ASSIGNMENT
Print the lines of the data, starting with the first, up to and including the line where "(** * IEEE 754" appears.

Dataset entries:
(** * AI-Presentation-Agent: the generation pipeline and its front-end state

    A shallow embedding of the parts of the repository that the pipeline
    specification talks about:

    - [PlanEditorPage]   (frontend/src/pages/PlanEditorPage.tsx): the outline
      editor's slide list operations;
    - [SlideEditorPage]  (frontend/src/pages/SlideEditorPage.tsx): the
      conversion of an API slide into an editable slide;
    - [GenerationPage]   (frontend/src/pages/GenerationPage.tsx): the
      generation monitor (filter, delete, add);
    - [Retry] and [SlideGenerator] (the slide generation design document
      and the README): the retry wrapper, the role switch, and the bulk
      generation engine behind its semaphore;
    - [PhaseMachine]: the task phase state machine;
    - [Binary64] and [JS]: the doubles of Python floats and JavaScript
      numbers, and the conversions between strings and numbers.

    JavaScript strings are sequences of UTF-16 code units, React state is
    passed explicitly (a handler is a function from the state it closes over
    to the state it sets), Python exceptions are a constructor of the result
    type, and the concurrent engine is a step relation whose runs are the
    interleavings of its workers. *)

From Stdlib Require Import ZArith NArith List Bool Lia Ascii String.
From Stdlib Require Import QArith Qminmax Qround Qpower Qabs Lqa DecimalN.
From stdpp Require Import base numbers list strings gmap.

Local Open Scope nat_scope.

(** Membership in a concrete list is decided by evaluation. *)
Ltac in_edges := apply (bool_decide_unpack _); vm_compute; exact I.
Ltac not_in_edges H :=
  exfalso; apply (bool_decide_pack _) in H; vm_compute in H; exact H.

(* ===================================================================== *)
(** * IEEE 754 binary64, the numbers of Python floats and of JavaScript *)
(* ===================================================================== *)

Module Binary64.

(** A finite double is kept as the rational it denotes, in lowest terms
    (the sign of zero is not kept).  [round] is rounding to nearest, ties
    to even, the rounding of every arithmetic operation of both languages. *)

(** For [q > 0]: the [e] with [2^e <= q < 2^(e+1)]. *)
Definition floor_log2 (q : Q) : Z :=
  let d := (Z.log2 (Qnum q) - Z.log2 (Zpos (Qden q)))%Z in
  if Qle_bool (2 ^ d) q then d else (d - 1)%Z.

(** The nearest integer, ties to the even one. *)
Definition round_even (q : Q) : Z :=
  let f := Qfloor q in
  match (q - inject_Z f ?= 1 # 2)%Q with
  | Lt => f
  | Gt => (f + 1)%Z
  | Eq => if Z.even f then f else (f + 1)%Z
  end.

Inductive rounded :=
  | Finite (q : Q)
  | Overflow (negative : bool).

(** The double nearest to [a > 0]: 53 bits from the exponent of [a] down,
    or from -1022 down for the subnormal numbers; [None] when that is
    [2^1024], which no double is. *)
Definition round_pos (a : Q) : option Q :=
  let e := Z.max (floor_log2 a) (-1022) in
  let ulp := (2 ^ (e - 52))%Q in
  let r := Qred (inject_Z (round_even (a / ulp)) * ulp) in
  if Qle_bool (2 ^ 1024) r then None else Some r.

Definition round (q : Q) : rounded :=
  let q := Qred q in
  match (q ?= 0)%Q with
  | Eq => Finite 0
  | Gt => match round_pos q with
          | Some r => Finite r
          | None => Overflow false
          end
  | Lt => match round_pos (- q) with
          | Some r => Finite (- r)
          | None => Overflow true
          end
  end.

(** The double a decimal literal of the source denotes. *)
Definition literal (q : Q) : Q :=
  match round q with
  | Finite r => r
  | Overflow _ => 0
  end.

End Binary64.

(* ===================================================================== *)
(** * JavaScript strings and the built-ins the pages use *)
(* ===================================================================== *)

Module JS.

(** A string is its sequence of UTF-16 code units. *)
Definition jsstring := list N.

(** An ASCII literal of the source, as code units. *)
Definition lit (s : string) : jsstring :=
  map N_of_ascii (list_ascii_of_string s).

(** ** Decimal rendering: [String(n)] and [`${n}`] for a natural number
    below 10^21 (JavaScript switches to exponent notation from there on). *)

Fixpoint uint_units (d : Decimal.uint) : jsstring :=
  match d with
  | Decimal.Nil => []
  | Decimal.D0 d => 48%N :: uint_units d
  | Decimal.D1 d => 49%N :: uint_units d
  | Decimal.D2 d => 50%N :: uint_units d
  | Decimal.D3 d => 51%N :: uint_units d
  | Decimal.D4 d => 52%N :: uint_units d
  | Decimal.D5 d => 53%N :: uint_units d
  | Decimal.D6 d => 54%N :: uint_units d
  | Decimal.D7 d => 55%N :: uint_units d
  | Decimal.D8 d => 56%N :: uint_units d
  | Decimal.D9 d => 57%N :: uint_units d
  end.

Definition String_of_N (n : N) : jsstring := uint_units (N.to_uint n).

(** The digits of a string made of ASCII digits only. *)
Fixpoint units_uint (s : jsstring) : option Decimal.uint :=
  match s with
  | [] => Some Decimal.Nil
  | c :: rest =>
      match units_uint rest with
      | None => None
      | Some d =>
          if (c =? 48)%N then Some (Decimal.D0 d)
          else if (c =? 49)%N then Some (Decimal.D1 d)
          else if (c =? 50)%N then Some (Decimal.D2 d)
          else if (c =? 51)%N then Some (Decimal.D3 d)
          else if (c =? 52)%N then Some (Decimal.D4 d)
          else if (c =? 53)%N then Some (Decimal.D5 d)
          else if (c =? 54)%N then Some (Decimal.D6 d)
          else if (c =? 55)%N then Some (Decimal.D7 d)
          else if (c =? 56)%N then Some (Decimal.D8 d)
          else if (c =? 57)%N then Some (Decimal.D9 d)
          else None
      end
  end.

(** ** Numbers

    A Number is a double, an infinity or NaN.  A finite double is the
    rational it denotes, in lowest terms; the sign of zero is not kept
    ([Math.max(0, ...)] and [+ 1] do not tell the zeros apart). *)

Inductive jsnum :=
  | NaN
  | Infinity (negative : bool)
  | Num (q : Q).

Definition of_rounded (r : Binary64.rounded) : jsnum :=
  match r with
  | Binary64.Finite q => Num q
  | Binary64.Overflow negative => Infinity negative
  end.

(** The Number value for a real, [𝔽(q)]. *)
Definition number_for (q : Q) : jsnum := of_rounded (Binary64.round q).

(** The Number is an integer below [bound]. *)
Definition integer_below (bound : Z) (x : jsnum) : Prop :=
  exists n : Z, x = Num (inject_Z n) /\ (n < bound)%Z.

(** ** Blanks and [Number] *)

(** WhiteSpace and LineTerminator code units of ECMAScript. *)
Definition is_white (c : N) : bool :=
  ((c =? 9) || (c =? 10) || (c =? 11) || (c =? 12) || (c =? 13) || (c =? 32)
   || (c =? 160) || (c =? 5760) || ((8192 <=? c) && (c <=? 8202))
   || (c =? 8232) || (c =? 8233) || (c =? 8239) || (c =? 8287)
   || (c =? 12288) || (c =? 65279))%N.

Fixpoint trimStart (s : jsstring) : jsstring :=
  match s with
  | [] => []
  | c :: rest => if is_white c then trimStart rest else s
  end.

Definition trim (s : jsstring) : jsstring :=
  rev (trimStart (rev (trimStart s))).

Definition is_digit (c : N) : bool := ((48 <=? c) && (c <=? 57))%N.

(** The longest prefix of decimal digits, and what follows it. *)
Fixpoint span_digits (s : jsstring) : jsstring * jsstring :=
  match s with
  | c :: rest =>
      if is_digit c then
        let (digits, after) := span_digits rest in (c :: digits, after)
      else ([], s)
  | [] => ([], [])
  end.

(** The value of a string of decimal digits (0 for the empty string). *)
Definition decimal_value (digits : jsstring) : Z :=
  match units_uint digits with
  | Some d => Z.of_N (N.of_uint d)
  | None => 0
  end.

(** The value of a digit of a binary, octal or hexadecimal literal. *)
Definition digit_in (radix : Z) (c : N) : option Z :=
  let v := if ((48 <=? c) && (c <=? 57))%N then Some (Z.of_N c - 48)%Z
           else if ((97 <=? c) && (c <=? 102))%N then Some (Z.of_N c - 87)%Z
           else if ((65 <=? c) && (c <=? 70))%N then Some (Z.of_N c - 55)%Z
           else None in
  match v with
  | Some d => if (d <? radix)%Z then Some d else None
  | None => None
  end.

Fixpoint radix_value (radix : Z) (acc : Z) (s : jsstring) : option Z :=
  match s with
  | [] => Some acc
  | c :: rest =>
      match digit_in radix c with
      | Some d => radix_value radix (radix * acc + d)%Z rest
      | None => None
      end
  end.

(** NonDecimalIntegerLiteral: [0x], [0o] or [0b] and at least one digit. *)
Definition non_decimal (s : jsstring) : option (option Z) :=
  match s with
  | zero :: c :: digits =>
      let radix := if ((c =? 120) || (c =? 88))%N then Some 16%Z
                   else if ((c =? 111) || (c =? 79))%N then Some 8%Z
                   else if ((c =? 98) || (c =? 66))%N then Some 2%Z
                   else None in
      match radix with
      | Some r =>
          if (zero =? 48)%N then
            Some (match digits with
                  | [] => None
                  | _ => radix_value r 0 digits
                  end)
          else None
      | None => None
      end
  | _ => None
  end.

(** A leading sign, and what follows it. *)
Definition signed (s : jsstring) : bool * jsstring :=
  match s with
  | c :: rest =>
      if (c =? 45)%N then (true, rest)
      else if (c =? 43)%N then (false, rest)
      else (false, s)
  | [] => (false, s)
  end.

(** ExponentPart, or nothing: the power of ten it stands for. *)
Definition exponent_part (s : jsstring) : option Z :=
  match s with
  | [] => Some 0%Z
  | c :: rest =>
      if ((c =? 101) || (c =? 69))%N then
        let (negative, digits) := signed rest in
        match span_digits digits with
        | (_ :: _, []) =>
            Some (if negative then - decimal_value digits
                  else decimal_value digits)%Z
        | _ => None
        end
      else None
  end.

(** StrUnsignedDecimalLiteral other than [Infinity]: digits with an
    optional fraction and exponent, or a fraction alone. *)
Definition unsigned_decimal (s : jsstring) : option Q :=
  let (int, after) := span_digits s in
  let whole :=
    match int with
    | [] => None
    | _ =>
        match exponent_part after with
        | Some e => Some (inject_Z (decimal_value int) * 10 ^ e)%Q
        | None => None
        end
    end in
  match after with
  | c :: after' =>
      if (c =? 46)%N then
        let (frac, after'') := span_digits after' in
        match int, frac with
        | [], [] => None
        | _, _ =>
            match exponent_part after'' with
            | Some e =>
                Some ((inject_Z (decimal_value int)
                       + inject_Z (decimal_value frac)
                         / 10 ^ Z.of_nat (length frac)) * 10 ^ e)%Q
            | None => None
            end
        end
      else whole
  | [] => whole
  end.
(** * check_asa_sessions.py: a shallow embedding and its specification

    The plugin polls a Cisco ASA twice with [snmpwalk], parses the two
    answers, picks the 'critical high' threshold from the device model and
    reports one Icinga status.  The embedding below follows
    [src/check_asa_sessions.py] statement by statement:

    - Python [str] is a list of code points, [bytes] a list of bytes;
    - the dictionary [snmp_check_values] is a [gmap] from [str] to tagged
      values (it holds strings, integers and booleans side by side, and
      the model table lives in the same key space as the settings);
    - exceptions, [sys.exit], the mutable dictionary and standard output
      are threaded by a small state-and-outcome monad [py];
    - [subprocess.check_output] is an oracle given as a parameter. *)

From Stdlib Require Import ZArith NArith Lia List String Ascii Bool.
From Stdlib.Strings Require Import Byte.
From stdpp Require Import base option list gmap fin_maps.

Local Open Scope Z_scope.

(* ===================================================================== *)
(** ** Python text: [str] and [bytes] *)
(* ===================================================================== *)

Module PyText.

(** A Python [str] is a sequence of Unicode code points. *)
Abbreviation str := (list N).

(** A Python [bytes] object. *)
Abbreviation bytes := (list byte).

(** Source literals are ASCII: [lit "abc"] is the [str] 'abc'. *)
Definition lit (x : string) : str :=
  List.map N_of_ascii (list_ascii_of_string x).

(** [blit "abc"] is the [bytes] b'abc'. *)
Definition blit (x : string) : bytes := list_byte_of_string x.

Local Open Scope N_scope.

(** [lo <= c <= hi]. *)
Definition in_range (lo hi c : N) : bool := (lo <=? c) && (c <=? hi).

(** Continuation byte 10xxxxxx of UTF-8. *)
Definition is_cont (b : N) : bool := in_range 0x80 0xBF b.

(** The six payload bits of a continuation byte. *)
Definition cont_bits (b : N) : N := N.land b 0x3F.

(** [bytes.decode()] with the default codec (UTF-8, errors='strict') on the
    byte values: [None] stands for [UnicodeDecodeError].  Overlong forms,
    surrogates and code points above U+10FFFF are rejected, as CPython
    does. *)
Fixpoint utf8_decode (bs : list N) : option str :=
  match bs with
  | [] => Some []
  | b0 :: t0 =>
    if b0 <? 0x80 then cons b0 <$> utf8_decode t0
    else if in_range 0xC2 0xDF b0 then
      match t0 with
      | b1 :: t1 =>
        if is_cont b1
        then cons (N.shiftl (N.land b0 0x1F) 6 + cont_bits b1) <$> utf8_decode t1
        else None
      | _ => None
      end
    else if in_range 0xE0 0xEF b0 then
      match t0 with
      | b1 :: b2 :: t2 =>
        let c := N.shiftl (N.land b0 0x0F) 12
                 + N.shiftl (cont_bits b1) 6 + cont_bits b2 in
        if is_cont b1 && is_cont b2 && (0x800 <=? c)
           && negb (in_range 0xD800 0xDFFF c)
        then cons c <$> utf8_decode t2
        else None
      | _ => None
      end
    else if in_range 0xF0 0xF4 b0 then
      match t0 with
      | b1 :: b2 :: b3 :: t3 =>
        let c := N.shiftl (N.land b0 0x07) 18
                 + N.shiftl (cont_bits b1) 12
                 + N.shiftl (cont_bits b2) 6 + cont_bits b3 in
        if is_cont b1 && is_cont b2 && is_cont b3
           && in_range 0x10000 0x10FFFF c
        then cons c <$> utf8_decode t3
        else None
      | _ => None
      end
    else None
  end.
(** * Resumable chunked upload: chunk partitioner, session state store and
      upload scheduler

    A shallow embedding of

    - [utils/fileChunker.ts]   ([splitFileIntoChunks]),
    - [utils/uploadState.ts]   ([createUploadState], [updateChunkStatus],
                                [saveUploadState], [loadUploadState],
                                [getAllUploadStates], [deleteUploadState]),
    - [utils/api.ts]           ([setUploadSpeed], [getUploadSpeed]),
    - [utils/formatters.ts]    ([formatTime]),
    - [components/FileUpload.tsx] ([handleFileSelect]),
    - [hooks/useResumableUpload.ts] ([uploadSingleChunk],
                                [retryFailedChunks], [startUpload],
                                [pauseUpload], [cancelUpload],
                                [getUploadedBytes], [getFailedChunks]),

    followed by the properties of the specification that concern them
    and by further properties of the code.

    Conventions.  Byte counts and timestamps are JavaScript numbers that
    only ever hold integers here; they are modelled in [Z].  Where the
    source divides such numbers ([formatTime]) the rounded quotient is a
    parameter of the model ([Number]).  Array
    positions and retry counters are natural numbers.  [Date.now()], the
    transfer client, the user's pause and cancel requests and the moment
    at which React commits state updates are inputs of the model
    ([Env]).  A callback reads the React state of the render that
    created it; where the source does so ([retryFailedChunks] reads
    [state.chunks]) the rendered value is an explicit argument.  Loops
    that need not terminate take a fuel argument, and the statements
    about runs hold for every fuel. *)

From Stdlib Require Import ZArith Lia Bool QArith Qround Qabs Lqa.
From stdpp Require Import base option list gmap strings sorting pretty.

Local Open Scope Z_scope.

(** ** types/upload.ts *)

Record ChunkStatus := mkChunkStatus {
  chunkIndex : nat;
  uploaded : bool;
  failed : bool;
  retryCount : nat
}.

Record UploadState := mkUploadState {
  uploadId : string;
  fileName : string;
  fileSize : Z;
  totalChunks : Z;
  chunkSize : Z;
  chunks : list ChunkStatus;
  startTime : Z;
  lastUpdate : Z
}.

(** A [File] as far as the program looks at it: its name and its byte
    length.  A [Blob] produced by [file.slice(start, end)] is the byte
    range [start, end) of the file. *)
Record File := mkFile {
  file_name : string;
  file_size : Z
}.

Record Blob := mkBlob {
  blob_start : Z;
  blob_end : Z
}.

Definition blob_size (b : Blob) : Z := blob_end b - blob_start b.

Definition slice (start end_ : Z) : Blob := mkBlob start end_.

(** Sum of the lengths of a list of ranges. *)
Definition total_size (blobs : list Blob) : Z :=
  foldr (λ b n, blob_size b + n) 0 blobs.

(** ** utils/fileChunker.ts *)

(** The [while (start < file.size)] loop.  Each iteration pushes one blob
    and moves [start] to [end].  The fuel bounds the number of
    iterations; [None] means that the bound was reached with the loop
    condition still true. *)
Fixpoint split_loop (fuel : nat) (size chunk_size start : Z)
    (acc : list Blob) : option (list Blob) :=
  if decide (start < size) then
    match fuel with
    | O => None
    | S fuel' =>
        let end_ := Z.min (start + chunk_size) size in
        let chunk := slice start end_ in
        split_loop fuel' size chunk_size end_ (acc ++ [chunk])
    end
  else Some acc.

(** [splitFileIntoChunks(file, chunkSize)].  With [chunkSize > 0] every
    iteration advances [start] by at least one byte, so [file.size]
    iterations are enough (lemma [splitFileIntoChunks_total]); with
    [chunkSize <= 0] and a non-empty file the source loop never leaves. *)
Definition splitFileIntoChunks (file : File) (chunk_size : Z)
    : option (list Blob) :=
  split_loop (Z.to_nat (file_size file)) (file_size file) chunk_size 0 [].

(** ** utils/uploadState.ts: the chunk table *)

(** [Array.from({ length: totalChunks }, (_, index) => ...)]: a length
    below zero gives the empty array, as [Z.to_nat] does. *)
Definition createUploadState (upload_id file_name_ : string)
    (file_size_ total_chunks chunk_size now_start now_update : Z)
    : UploadState :=
  let chunks_ :=
    (λ index, mkChunkStatus index false false 0)
      <$> seq 0 (Z.to_nat total_chunks) in
  mkUploadState upload_id file_name_ file_size_ total_chunks chunk_size
    chunks_ now_start now_update.

(** [updateChunkStatus(state, chunkIndex, uploaded, failed)].  [now] is
    the value of [Date.now()].  [if (chunk)] fails exactly when the index
    is outside the array; list insertion does nothing there. *)
Definition updateChunkStatus (state : UploadState) (index : nat)
    (uploaded_ failed_ : bool) (now : Z) : UploadState :=
  let updatedChunks := chunks state in
  let updatedChunks' :=
    match updatedChunks !! index with
    | Some chunk =>
        <[index :=
            mkChunkStatus (chunkIndex chunk) uploaded_ failed_
              (if failed_ then (retryCount chunk + 1)%nat
               else retryCount chunk)]> updatedChunks
    | None => updatedChunks
    end in
  mkUploadState (uploadId state) (fileName state) (fileSize state)
    (totalChunks state) (chunkSize state) updatedChunks'
    (startTime state) now.

(** ** utils/uploadState.ts: persistence *)

(** Outcome of a JavaScript computation that may throw. *)
Inductive completion (A : Type) : Type :=
| Normal (value : A)
| Throw (error : string).
Arguments Normal {A} value.
Arguments Throw {A} error.

#[global] Instance completion_ret : MRet completion := λ A, @Normal A.
#[global] Instance completion_bind : MBind completion := λ A B k m,
  match m with
  | Normal v => k v
  | Throw e => Throw e
  end.

(** [try { body } catch (error) { handler }] *)
Definition try_catch {A} (body : completion A)
    (handler : string → completion A) : completion A :=
  match body with
  | Normal v => Normal v
  | Throw e => handler e
  end.

(** The browser's [localStorage].  Every access throws when the store is
    not [accessible] (storage disabled for the origin); [setItem] also
    throws when the store does not have room for the pair, which
    [has_room] decides. *)
Record Storage := mkStorage {
  accessible : bool;
  has_room : string → string → bool;
  items : gmap string string
}.

Definition getItem (st : Storage) (key : string)
    : completion (option string) :=
  if accessible st then Normal (items st !! key)
  else Throw "SecurityError".

Definition setItem (st : Storage) (key value : string)
    : completion Storage :=
  if accessible st then
    if has_room st key value then
      Normal (mkStorage (accessible st) (has_room st)
                (<[key := value]> (items st)))
    else Throw "QuotaExceededError"
  else Throw "SecurityError".

(** [JSON.stringify] and [JSON.parse] are the browser's; the program only
    relies on their interface.  [JSON_parse] throws on text that is not
    JSON; a parsed value is read at the type the source declares,
    [UploadState | null]. *)
Class JSON := {
  JSON_stringify : UploadState → string;
  JSON_parse : string → completion (option UploadState)
}.

Definition STORAGE_PREFIX : string := "upload_state_".

Definition storage_key (upload_id : string) : string :=
  STORAGE_PREFIX +:+ upload_id.

(** [saveUploadState]: the [catch] logs the error and swallows it, so
    the call completes normally with the store as it was. *)
Definition saveUploadState `{JSON} (localStorage : Storage)
    (upload_id : string) (state : UploadState) : completion Storage :=
  try_catch
    (let key := storage_key upload_id in
     setItem localStorage key (JSON_stringify state))
    (λ error, Normal localStorage).

(** [loadUploadState]: [data ? JSON.parse(data) : null]; a string is
    truthy unless it is empty. *)
Definition loadUploadState `{JSON} (localStorage : Storage)
    (upload_id : string) : completion (option UploadState) :=
  try_catch
    (let key := storage_key upload_id in
     data ← getItem localStorage key;
     match data with
     | Some text => if decide (text = "") then Normal None
                    else JSON_parse text
     | None => Normal None
     end)
    (λ error, Normal None).

(** ** [updateChunkStatus] on the object heap

    The same function at the level of JavaScript objects, to observe what
    it writes.  A session is a state object that points to an array of
    pointers to chunk objects. *)
Module JsHeap.

Definition loc := positive.

Inductive object :=
| ChunkObj (chunk : ChunkStatus)
| ArrayObj (elems : list loc)
| StateObj (upload_id file_name_ : string)
    (file_size_ total_chunks chunk_size : Z) (chunks_ : loc)
    (start_time last_update : Z).

Abbreviation heap := (gmap loc object).

(** Object and array literals allocate at an unused address. *)
Definition alloc (h : heap) (o : object) : heap * loc :=
  let l := fresh (dom h) in (<[l := o]> h, l).

Definition read_chunk (h : heap) (l : loc) : option ChunkStatus :=
  match h !! l with
  | Some (ChunkObj c) => Some c
  | _ => None
  end.

(** The [UploadState] value that the object at [l] denotes. *)
Definition read_state (h : heap) (l : loc) : option UploadState :=
  match h !! l with
  | Some (StateObj uid fname fsize total csize arr start last) =>
      match h !! arr with
      | Some (ArrayObj elems) =>
          cs ← mapM (read_chunk h) elems;
          Some (mkUploadState uid fname fsize total csize cs start last)
      | _ => None
      end
  | _ => None
  end.

(** [h'] keeps every object of [h] as it is. *)
Definition preserves (h h' : heap) : Prop :=
  ∀ l o, h !! l = Some o → h' !! l = Some o.

(** Statement by statement:
    [const updatedChunks = [...state.chunks]] allocates a copy of the
    array; [updatedChunks[chunkIndex] = { ...chunk, ... }] allocates a
    chunk object and stores its address in the copy; the returned
    [{ ...state, chunks: updatedChunks, lastUpdate: Date.now() }] is a
    third allocation.  [None] when [state] does not point to a
    well-formed session. *)
Definition updateChunkStatus (h : heap) (state : loc) (index : nat)
    (uploaded_ failed_ : bool) (now : Z) : option (heap * loc) :=
  match h !! state with
  | Some (StateObj uid fname fsize total csize arr start last) =>
      match h !! arr with
      | Some (ArrayObj elems) =>
          let '(h1, updatedChunks) := alloc h (ArrayObj elems) in
          match elems !! index with
          | Some chunk_loc =>
              match read_chunk h1 chunk_loc with
              | Some chunk =>
                  let '(h2, fresh_chunk) :=
                    alloc h1
                      (ChunkObj
                         (mkChunkStatus (chunkIndex chunk) uploaded_
                            failed_
                            (if failed_ then (retryCount chunk + 1)%nat
                             else retryCount chunk))) in
                  let h3 :=
                    <[updatedChunks :=
                        ArrayObj (<[index := fresh_chunk]> elems)]> h2 in
                  Some (alloc h3
                          (StateObj uid fname fsize total csize
                             updatedChunks start now))
              | None => None
              end
          | None =>
              Some (alloc h1
                      (StateObj uid fname fsize total csize
                         updatedChunks start now))
          end
      | _ => None
      end
  | _ => None
  end.

(** A heap that holds a given session: one object per record, the
    array, and the state object. *)
Fixpoint store_chunks (h : heap) (cs : list ChunkStatus)
    : heap * list loc :=
  match cs with
  | [] => (h, [])
  | c :: cs' =>
      let '(h1, l) := alloc h (ChunkObj c) in
      let '(h2, ls) := store_chunks h1 cs' in
      (h2, l :: ls)
  end.

Definition store_state (s : UploadState) : heap * loc :=
  let '(h1, ls) := store_chunks ∅ (chunks s) in
  let '(h2, arr) := alloc h1 (ArrayObj ls) in
  alloc h2
    (StateObj (uploadId s) (fileName s) (fileSize s) (totalChunks s)
       (chunkSize s) arr (startTime s) (lastUpdate s)).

WORKED SOLUTION
(** * AI-Presentation-Agent: the generation pipeline and its front-end state

    A shallow embedding of the parts of the repository that the pipeline
    specification talks about:

    - [PlanEditorPage]   (frontend/src/pages/PlanEditorPage.tsx): the outline
      editor's slide list operations;
    - [SlideEditorPage]  (frontend/src/pages/SlideEditorPage.tsx): the
      conversion of an API slide into an editable slide;
    - [GenerationPage]   (frontend/src/pages/GenerationPage.tsx): the
      generation monitor (filter, delete, add);
    - [Retry] and [SlideGenerator] (the slide generation design document
      and the README): the retry wrapper, the role switch, and the bulk
      generation engine behind its semaphore;
    - [PhaseMachine]: the task phase state machine;
    - [Binary64] and [JS]: the doubles of Python floats and JavaScript
      numbers, and the conversions between strings and numbers.

    JavaScript strings are sequences of UTF-16 code units, React state is
    passed explicitly (a handler is a function from the state it closes over
    to the state it sets), Python exceptions are a constructor of the result
    type, and the concurrent engine is a step relation whose runs are the
    interleavings of its workers. *)

From Stdlib Require Import ZArith NArith List Bool Lia Ascii String.
From Stdlib Require Import QArith Qminmax Qround Qpower Qabs Lqa DecimalN.
From stdpp Require Import base numbers list strings gmap.

Local Open Scope nat_scope.

(** Membership in a concrete list is decided by evaluation. *)
Ltac in_edges := apply (bool_decide_unpack _); vm_compute; exact I.
Ltac not_in_edges H :=
  exfalso; apply (bool_decide_pack _) in H; vm_compute in H; exact H.

(* ===================================================================== *)
(** * IEEE 754 binary64, the numbers of Python floats and of JavaScript *)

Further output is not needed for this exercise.